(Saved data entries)
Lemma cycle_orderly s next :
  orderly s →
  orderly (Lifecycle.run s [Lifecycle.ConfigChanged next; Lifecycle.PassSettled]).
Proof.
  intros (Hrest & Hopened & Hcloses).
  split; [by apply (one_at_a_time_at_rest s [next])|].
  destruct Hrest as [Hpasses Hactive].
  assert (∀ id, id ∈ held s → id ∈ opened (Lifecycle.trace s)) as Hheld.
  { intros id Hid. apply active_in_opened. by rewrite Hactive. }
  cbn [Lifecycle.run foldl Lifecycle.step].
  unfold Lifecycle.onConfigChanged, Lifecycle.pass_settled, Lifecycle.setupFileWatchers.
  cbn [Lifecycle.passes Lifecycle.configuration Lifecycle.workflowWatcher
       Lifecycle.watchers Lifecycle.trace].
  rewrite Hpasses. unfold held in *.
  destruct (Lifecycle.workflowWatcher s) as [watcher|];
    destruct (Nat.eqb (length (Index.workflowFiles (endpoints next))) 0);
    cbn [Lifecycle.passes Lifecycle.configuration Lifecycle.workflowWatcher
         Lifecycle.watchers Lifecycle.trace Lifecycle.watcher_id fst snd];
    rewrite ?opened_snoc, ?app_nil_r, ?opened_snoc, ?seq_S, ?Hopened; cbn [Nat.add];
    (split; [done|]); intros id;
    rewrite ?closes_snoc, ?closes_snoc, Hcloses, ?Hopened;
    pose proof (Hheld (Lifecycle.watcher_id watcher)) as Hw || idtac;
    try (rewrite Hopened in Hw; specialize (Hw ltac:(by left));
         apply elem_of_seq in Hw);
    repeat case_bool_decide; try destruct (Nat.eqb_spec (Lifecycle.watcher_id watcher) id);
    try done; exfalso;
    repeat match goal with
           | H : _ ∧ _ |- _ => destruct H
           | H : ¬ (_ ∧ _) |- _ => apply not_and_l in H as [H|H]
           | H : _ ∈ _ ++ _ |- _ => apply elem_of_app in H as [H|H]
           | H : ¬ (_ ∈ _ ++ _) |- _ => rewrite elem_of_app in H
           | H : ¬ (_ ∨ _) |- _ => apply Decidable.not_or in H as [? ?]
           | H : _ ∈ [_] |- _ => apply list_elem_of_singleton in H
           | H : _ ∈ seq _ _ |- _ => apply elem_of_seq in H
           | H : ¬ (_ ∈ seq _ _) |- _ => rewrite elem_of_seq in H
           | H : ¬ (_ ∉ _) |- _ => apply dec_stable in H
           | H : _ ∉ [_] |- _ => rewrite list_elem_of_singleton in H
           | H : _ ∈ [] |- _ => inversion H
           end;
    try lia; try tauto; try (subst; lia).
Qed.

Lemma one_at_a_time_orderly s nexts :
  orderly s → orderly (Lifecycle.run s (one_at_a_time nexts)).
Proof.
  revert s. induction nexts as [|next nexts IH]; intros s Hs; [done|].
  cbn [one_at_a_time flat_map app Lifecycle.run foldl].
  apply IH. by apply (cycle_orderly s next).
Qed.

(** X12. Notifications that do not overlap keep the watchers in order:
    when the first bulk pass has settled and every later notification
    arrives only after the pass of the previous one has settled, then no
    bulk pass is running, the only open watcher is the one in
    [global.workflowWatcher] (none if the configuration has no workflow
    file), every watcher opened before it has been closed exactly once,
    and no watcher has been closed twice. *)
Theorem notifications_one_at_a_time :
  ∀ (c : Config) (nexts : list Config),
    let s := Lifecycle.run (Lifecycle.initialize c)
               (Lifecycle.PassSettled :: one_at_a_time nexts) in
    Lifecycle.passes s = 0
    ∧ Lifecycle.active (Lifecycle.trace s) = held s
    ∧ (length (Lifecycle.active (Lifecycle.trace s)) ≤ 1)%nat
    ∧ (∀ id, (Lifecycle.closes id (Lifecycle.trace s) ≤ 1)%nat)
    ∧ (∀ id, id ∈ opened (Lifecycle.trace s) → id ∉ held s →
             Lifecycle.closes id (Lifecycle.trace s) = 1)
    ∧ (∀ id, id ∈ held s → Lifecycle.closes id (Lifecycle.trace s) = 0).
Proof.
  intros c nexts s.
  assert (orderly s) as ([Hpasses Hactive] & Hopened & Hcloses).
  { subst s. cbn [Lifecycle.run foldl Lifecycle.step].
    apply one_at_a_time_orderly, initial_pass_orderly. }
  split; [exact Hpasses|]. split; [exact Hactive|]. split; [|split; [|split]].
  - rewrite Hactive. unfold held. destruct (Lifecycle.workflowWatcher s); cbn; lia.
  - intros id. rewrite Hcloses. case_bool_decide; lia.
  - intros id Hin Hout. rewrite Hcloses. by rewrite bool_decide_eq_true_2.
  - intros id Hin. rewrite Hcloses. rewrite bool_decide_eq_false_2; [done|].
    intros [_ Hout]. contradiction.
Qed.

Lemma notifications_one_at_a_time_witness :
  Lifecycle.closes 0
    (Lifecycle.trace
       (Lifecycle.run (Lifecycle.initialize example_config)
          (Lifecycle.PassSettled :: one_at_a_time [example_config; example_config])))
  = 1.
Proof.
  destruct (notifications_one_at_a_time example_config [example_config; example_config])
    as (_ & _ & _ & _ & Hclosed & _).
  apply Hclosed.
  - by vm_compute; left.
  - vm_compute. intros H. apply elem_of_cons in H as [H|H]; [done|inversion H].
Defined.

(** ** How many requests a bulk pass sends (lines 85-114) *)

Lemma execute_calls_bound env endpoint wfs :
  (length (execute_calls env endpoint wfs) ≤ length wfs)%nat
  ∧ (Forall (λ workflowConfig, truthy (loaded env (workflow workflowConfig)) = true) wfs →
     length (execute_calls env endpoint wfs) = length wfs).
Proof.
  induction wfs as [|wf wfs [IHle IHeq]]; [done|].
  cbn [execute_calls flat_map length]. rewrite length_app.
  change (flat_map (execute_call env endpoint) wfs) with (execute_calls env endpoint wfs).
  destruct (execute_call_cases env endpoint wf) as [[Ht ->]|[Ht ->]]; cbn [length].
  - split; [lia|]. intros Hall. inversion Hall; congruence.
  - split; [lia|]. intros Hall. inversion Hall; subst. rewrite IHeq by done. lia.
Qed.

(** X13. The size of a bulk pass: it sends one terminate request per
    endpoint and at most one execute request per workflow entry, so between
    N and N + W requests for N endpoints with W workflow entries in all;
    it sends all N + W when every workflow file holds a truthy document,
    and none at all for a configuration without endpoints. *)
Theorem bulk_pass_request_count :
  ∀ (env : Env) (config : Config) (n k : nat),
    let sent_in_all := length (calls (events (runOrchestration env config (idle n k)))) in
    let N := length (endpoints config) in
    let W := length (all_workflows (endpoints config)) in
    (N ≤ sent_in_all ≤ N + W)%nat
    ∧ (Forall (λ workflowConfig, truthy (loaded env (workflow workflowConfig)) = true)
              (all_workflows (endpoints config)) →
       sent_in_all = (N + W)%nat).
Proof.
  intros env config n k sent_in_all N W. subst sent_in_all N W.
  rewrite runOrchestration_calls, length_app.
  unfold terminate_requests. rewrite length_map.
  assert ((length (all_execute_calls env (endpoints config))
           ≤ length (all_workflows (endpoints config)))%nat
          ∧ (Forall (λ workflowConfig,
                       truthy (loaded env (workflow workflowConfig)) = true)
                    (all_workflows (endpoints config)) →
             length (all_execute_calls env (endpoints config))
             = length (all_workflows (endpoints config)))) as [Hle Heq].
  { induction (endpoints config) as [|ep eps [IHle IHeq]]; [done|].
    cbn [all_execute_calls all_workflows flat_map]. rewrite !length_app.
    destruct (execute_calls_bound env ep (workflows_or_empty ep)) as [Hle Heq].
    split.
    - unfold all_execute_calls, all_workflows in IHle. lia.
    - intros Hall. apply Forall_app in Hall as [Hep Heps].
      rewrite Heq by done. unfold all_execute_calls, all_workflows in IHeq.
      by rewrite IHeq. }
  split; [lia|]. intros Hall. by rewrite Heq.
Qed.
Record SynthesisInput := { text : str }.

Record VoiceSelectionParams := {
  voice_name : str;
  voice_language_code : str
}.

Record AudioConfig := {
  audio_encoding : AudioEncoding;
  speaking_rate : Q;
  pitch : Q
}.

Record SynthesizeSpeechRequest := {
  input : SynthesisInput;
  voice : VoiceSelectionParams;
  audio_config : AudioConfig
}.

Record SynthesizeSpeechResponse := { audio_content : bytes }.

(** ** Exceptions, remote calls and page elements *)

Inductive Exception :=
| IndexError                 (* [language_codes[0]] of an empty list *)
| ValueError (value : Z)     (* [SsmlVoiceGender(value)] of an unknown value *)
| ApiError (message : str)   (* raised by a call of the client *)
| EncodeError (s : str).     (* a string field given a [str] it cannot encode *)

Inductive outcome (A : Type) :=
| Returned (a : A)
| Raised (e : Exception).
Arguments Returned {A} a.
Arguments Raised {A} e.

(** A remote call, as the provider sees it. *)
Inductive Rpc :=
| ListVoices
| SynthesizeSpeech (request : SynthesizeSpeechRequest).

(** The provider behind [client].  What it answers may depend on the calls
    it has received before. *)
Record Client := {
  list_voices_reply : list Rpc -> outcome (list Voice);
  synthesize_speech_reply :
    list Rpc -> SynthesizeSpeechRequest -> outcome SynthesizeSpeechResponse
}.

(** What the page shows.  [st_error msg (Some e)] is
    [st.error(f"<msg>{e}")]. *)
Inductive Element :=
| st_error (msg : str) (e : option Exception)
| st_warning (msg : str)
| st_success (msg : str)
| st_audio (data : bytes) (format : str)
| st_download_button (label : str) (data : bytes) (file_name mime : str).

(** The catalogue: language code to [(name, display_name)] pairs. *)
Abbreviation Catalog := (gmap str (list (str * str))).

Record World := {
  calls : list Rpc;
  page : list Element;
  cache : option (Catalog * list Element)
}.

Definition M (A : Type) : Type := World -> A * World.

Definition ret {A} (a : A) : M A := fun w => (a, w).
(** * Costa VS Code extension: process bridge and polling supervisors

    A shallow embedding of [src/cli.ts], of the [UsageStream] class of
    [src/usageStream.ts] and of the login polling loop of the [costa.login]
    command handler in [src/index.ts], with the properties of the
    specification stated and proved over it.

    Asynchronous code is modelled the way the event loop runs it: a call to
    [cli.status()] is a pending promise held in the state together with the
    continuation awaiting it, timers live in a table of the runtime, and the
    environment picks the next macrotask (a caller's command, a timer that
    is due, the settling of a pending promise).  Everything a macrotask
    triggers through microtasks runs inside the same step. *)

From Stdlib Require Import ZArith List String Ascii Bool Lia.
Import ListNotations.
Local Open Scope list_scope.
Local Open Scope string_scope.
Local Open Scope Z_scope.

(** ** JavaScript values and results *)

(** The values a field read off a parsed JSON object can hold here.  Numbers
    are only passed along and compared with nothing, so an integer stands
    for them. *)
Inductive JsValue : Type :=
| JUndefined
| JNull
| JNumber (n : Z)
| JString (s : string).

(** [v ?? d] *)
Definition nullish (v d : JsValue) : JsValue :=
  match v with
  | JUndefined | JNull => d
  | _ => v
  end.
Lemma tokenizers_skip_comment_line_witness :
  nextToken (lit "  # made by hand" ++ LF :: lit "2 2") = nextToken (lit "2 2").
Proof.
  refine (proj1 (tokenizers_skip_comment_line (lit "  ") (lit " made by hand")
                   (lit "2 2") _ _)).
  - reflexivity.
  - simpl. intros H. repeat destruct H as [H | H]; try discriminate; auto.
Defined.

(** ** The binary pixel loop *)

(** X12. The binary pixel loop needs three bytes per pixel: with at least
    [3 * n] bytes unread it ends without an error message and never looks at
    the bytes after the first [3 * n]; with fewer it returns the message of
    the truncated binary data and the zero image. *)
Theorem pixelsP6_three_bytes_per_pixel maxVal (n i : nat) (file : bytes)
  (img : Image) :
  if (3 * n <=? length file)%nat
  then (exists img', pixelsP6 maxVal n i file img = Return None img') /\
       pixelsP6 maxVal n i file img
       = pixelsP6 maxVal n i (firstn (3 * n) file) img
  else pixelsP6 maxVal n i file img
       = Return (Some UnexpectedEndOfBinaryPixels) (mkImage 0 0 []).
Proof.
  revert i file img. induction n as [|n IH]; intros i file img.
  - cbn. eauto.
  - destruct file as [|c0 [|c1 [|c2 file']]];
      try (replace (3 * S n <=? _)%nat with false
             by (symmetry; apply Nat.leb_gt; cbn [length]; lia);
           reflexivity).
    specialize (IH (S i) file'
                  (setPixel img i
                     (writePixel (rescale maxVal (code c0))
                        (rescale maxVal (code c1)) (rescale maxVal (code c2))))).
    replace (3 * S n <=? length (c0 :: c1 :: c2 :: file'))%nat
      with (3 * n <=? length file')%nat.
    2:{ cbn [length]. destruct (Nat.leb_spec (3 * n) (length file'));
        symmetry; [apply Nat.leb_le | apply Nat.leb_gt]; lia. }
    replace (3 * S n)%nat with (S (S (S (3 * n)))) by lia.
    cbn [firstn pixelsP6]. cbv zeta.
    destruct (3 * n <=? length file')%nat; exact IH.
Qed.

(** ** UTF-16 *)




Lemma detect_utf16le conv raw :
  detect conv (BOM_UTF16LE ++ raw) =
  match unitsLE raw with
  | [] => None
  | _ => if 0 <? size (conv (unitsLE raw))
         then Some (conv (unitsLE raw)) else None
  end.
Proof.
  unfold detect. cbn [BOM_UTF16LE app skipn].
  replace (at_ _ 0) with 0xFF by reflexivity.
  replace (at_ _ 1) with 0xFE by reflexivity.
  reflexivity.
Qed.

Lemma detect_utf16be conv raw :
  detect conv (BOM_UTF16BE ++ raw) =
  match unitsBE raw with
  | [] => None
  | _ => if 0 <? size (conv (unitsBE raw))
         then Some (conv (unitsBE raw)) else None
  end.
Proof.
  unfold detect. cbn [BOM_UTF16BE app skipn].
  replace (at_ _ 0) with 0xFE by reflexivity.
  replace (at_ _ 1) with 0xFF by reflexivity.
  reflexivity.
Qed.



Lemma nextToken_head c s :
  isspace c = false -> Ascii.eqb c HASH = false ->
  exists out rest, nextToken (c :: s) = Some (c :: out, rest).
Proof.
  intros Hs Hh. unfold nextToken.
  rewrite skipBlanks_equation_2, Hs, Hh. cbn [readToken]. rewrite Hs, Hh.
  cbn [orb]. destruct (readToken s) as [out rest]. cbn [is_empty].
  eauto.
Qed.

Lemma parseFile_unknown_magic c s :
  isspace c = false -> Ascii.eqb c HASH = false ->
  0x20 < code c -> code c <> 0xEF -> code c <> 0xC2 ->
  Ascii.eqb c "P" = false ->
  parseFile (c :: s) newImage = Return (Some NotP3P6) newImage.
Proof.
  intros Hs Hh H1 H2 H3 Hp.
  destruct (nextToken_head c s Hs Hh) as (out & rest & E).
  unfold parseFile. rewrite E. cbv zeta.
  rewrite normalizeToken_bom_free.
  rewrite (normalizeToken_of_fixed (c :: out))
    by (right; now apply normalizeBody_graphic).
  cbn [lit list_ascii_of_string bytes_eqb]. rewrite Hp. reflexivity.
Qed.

### Description of the task:
Copy every line above that includes the string "repeat".

### Problem solution:
    repeat case_bool_decide; try destruct (Nat.eqb_spec (Lifecycle.watcher_id watcher) id);
    repeat match goal with
  - simpl. intros H. repeat destruct H as [H | H]; try discriminate; auto.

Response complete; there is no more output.